[PROMPT]:
Across the material below, how many lines hold the word "Require"? Only the number should be given.
━━━━━ RECORDED DATA ━━━━━
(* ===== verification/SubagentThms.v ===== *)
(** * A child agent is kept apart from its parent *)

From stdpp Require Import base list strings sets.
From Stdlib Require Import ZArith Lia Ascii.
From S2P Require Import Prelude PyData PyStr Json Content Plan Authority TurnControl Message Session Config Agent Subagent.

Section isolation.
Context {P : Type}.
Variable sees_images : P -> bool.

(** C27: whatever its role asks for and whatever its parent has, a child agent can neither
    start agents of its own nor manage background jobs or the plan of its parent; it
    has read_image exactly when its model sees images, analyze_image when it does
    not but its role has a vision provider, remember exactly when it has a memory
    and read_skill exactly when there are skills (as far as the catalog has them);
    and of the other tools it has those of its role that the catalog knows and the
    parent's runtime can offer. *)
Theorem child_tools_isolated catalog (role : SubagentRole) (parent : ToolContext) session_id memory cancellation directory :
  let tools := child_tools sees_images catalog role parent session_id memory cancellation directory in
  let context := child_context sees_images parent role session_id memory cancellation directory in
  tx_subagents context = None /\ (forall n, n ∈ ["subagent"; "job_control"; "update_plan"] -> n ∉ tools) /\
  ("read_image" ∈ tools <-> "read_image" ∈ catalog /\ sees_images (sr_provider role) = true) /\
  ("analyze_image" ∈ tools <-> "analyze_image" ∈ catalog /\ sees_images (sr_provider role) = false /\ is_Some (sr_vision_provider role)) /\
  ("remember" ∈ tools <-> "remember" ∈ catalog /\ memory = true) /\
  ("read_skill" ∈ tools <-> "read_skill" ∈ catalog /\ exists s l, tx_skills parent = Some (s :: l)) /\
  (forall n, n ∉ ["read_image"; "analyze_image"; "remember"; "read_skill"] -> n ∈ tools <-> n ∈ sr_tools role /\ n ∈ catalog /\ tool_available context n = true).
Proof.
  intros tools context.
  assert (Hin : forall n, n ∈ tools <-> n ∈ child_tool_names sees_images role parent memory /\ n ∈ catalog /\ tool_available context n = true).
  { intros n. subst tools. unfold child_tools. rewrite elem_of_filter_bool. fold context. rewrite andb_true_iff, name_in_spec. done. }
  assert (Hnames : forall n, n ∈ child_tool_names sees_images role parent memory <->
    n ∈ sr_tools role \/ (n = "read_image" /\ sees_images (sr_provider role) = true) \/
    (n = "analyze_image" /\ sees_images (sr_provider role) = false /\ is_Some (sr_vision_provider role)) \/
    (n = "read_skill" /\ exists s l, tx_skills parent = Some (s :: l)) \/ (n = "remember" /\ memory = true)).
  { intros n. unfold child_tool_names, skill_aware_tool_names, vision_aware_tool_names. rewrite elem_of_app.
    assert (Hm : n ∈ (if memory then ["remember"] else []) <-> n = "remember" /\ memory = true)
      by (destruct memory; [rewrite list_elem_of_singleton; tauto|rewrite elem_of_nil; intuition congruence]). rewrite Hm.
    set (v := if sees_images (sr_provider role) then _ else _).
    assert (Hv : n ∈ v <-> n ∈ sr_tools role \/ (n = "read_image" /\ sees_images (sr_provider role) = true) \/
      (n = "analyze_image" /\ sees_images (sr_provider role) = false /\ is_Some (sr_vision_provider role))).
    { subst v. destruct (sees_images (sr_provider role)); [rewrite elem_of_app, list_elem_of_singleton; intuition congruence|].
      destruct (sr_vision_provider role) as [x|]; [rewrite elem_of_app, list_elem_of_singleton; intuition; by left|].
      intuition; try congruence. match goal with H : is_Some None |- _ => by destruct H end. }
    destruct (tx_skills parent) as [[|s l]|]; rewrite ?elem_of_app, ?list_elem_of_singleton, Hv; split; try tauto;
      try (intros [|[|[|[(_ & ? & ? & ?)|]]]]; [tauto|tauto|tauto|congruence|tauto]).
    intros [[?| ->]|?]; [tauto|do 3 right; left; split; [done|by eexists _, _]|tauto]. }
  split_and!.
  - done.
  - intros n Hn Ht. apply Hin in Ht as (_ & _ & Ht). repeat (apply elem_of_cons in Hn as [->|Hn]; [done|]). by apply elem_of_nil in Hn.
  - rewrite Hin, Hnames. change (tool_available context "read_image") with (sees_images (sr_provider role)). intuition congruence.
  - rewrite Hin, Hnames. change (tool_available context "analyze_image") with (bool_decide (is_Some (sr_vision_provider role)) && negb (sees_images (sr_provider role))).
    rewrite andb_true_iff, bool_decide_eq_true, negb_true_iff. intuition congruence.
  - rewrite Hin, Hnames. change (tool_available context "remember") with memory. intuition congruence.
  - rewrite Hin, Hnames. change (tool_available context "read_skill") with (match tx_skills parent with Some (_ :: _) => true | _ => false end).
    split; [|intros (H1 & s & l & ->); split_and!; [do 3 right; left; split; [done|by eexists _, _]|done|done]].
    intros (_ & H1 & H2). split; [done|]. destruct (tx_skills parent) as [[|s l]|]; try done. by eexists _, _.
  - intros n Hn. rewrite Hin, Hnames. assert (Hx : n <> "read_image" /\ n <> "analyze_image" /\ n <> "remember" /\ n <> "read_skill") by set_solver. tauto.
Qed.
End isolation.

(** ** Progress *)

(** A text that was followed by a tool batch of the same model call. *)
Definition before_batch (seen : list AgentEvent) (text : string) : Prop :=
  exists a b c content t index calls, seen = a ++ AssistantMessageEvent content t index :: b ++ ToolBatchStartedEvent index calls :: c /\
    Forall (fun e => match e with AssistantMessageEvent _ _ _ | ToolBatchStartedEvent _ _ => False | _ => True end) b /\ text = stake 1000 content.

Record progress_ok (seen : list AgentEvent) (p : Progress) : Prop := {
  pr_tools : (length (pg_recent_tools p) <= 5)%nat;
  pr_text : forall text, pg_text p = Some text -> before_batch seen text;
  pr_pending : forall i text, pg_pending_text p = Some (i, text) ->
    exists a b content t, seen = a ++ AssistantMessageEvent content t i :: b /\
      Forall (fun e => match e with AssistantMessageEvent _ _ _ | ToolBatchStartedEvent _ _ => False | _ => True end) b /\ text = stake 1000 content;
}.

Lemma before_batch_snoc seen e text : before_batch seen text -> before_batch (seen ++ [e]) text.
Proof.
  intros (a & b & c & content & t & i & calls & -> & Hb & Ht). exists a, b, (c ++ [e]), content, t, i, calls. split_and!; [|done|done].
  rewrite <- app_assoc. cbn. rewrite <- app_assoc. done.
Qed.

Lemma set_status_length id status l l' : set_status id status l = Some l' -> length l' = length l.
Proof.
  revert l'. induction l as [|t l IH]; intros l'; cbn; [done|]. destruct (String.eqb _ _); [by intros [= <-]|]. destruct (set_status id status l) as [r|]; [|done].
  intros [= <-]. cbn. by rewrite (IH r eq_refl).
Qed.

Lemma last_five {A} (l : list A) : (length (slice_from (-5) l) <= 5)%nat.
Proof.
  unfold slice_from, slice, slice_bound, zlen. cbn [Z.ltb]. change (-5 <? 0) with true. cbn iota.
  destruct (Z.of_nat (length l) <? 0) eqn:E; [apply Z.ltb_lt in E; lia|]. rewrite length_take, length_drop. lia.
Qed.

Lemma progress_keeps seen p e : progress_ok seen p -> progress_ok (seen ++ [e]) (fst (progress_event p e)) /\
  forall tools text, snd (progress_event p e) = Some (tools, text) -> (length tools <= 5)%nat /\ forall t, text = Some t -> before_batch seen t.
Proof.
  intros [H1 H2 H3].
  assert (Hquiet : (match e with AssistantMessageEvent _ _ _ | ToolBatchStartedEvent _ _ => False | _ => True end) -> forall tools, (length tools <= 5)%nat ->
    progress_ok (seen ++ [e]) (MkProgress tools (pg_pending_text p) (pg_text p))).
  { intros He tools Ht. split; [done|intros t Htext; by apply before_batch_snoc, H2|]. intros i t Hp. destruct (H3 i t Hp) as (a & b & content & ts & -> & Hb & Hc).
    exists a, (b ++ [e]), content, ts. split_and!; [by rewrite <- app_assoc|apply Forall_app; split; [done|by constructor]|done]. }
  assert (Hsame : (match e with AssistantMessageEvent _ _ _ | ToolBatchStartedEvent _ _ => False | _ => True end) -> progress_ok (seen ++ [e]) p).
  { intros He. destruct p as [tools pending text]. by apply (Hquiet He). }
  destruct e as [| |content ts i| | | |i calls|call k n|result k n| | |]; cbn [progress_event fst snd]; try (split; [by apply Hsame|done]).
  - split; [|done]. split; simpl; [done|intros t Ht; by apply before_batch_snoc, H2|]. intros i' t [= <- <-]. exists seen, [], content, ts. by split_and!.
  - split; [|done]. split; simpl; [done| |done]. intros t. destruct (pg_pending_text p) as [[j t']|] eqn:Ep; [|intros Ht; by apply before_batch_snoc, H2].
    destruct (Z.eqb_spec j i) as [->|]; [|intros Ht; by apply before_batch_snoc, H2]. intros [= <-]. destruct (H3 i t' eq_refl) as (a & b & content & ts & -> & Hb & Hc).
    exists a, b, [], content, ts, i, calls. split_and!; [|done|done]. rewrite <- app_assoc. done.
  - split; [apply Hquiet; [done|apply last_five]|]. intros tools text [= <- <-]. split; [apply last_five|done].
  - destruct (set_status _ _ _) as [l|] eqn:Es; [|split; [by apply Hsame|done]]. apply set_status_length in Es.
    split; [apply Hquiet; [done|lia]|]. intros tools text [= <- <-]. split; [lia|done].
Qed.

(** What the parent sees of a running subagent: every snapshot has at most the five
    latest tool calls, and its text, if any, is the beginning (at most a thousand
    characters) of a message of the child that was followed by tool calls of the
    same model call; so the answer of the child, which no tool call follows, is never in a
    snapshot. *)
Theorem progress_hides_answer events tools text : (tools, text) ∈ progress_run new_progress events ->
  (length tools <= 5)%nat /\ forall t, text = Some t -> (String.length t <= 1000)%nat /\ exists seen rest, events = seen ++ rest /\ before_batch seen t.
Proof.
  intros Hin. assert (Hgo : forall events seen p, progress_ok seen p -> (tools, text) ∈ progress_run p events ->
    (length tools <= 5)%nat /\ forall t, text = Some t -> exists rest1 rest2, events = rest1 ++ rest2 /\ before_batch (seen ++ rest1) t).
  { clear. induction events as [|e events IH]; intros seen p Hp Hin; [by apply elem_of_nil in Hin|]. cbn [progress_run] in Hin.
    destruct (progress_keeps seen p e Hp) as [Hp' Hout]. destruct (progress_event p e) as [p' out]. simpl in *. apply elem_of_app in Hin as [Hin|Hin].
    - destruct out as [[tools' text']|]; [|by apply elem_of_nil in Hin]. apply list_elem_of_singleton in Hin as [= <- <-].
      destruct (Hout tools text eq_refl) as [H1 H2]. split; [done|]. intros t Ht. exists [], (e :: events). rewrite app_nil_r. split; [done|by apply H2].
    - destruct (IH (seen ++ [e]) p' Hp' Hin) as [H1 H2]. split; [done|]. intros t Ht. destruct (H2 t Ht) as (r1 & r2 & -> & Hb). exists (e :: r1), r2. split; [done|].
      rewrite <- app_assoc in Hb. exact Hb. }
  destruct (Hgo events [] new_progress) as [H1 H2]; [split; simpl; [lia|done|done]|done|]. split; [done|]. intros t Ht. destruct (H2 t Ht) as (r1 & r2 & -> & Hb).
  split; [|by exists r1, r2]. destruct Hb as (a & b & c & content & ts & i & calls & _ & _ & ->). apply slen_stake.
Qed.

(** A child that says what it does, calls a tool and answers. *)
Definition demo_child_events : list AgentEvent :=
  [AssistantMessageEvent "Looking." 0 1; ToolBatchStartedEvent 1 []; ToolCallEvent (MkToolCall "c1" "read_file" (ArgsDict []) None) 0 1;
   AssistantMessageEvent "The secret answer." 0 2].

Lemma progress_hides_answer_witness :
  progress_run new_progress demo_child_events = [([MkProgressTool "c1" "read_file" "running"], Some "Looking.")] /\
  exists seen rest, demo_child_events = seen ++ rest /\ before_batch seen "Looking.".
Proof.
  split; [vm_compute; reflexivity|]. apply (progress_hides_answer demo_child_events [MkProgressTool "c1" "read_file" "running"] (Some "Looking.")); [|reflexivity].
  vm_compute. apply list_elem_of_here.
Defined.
━━━━━
[WRITTEN RESPONSE]:
3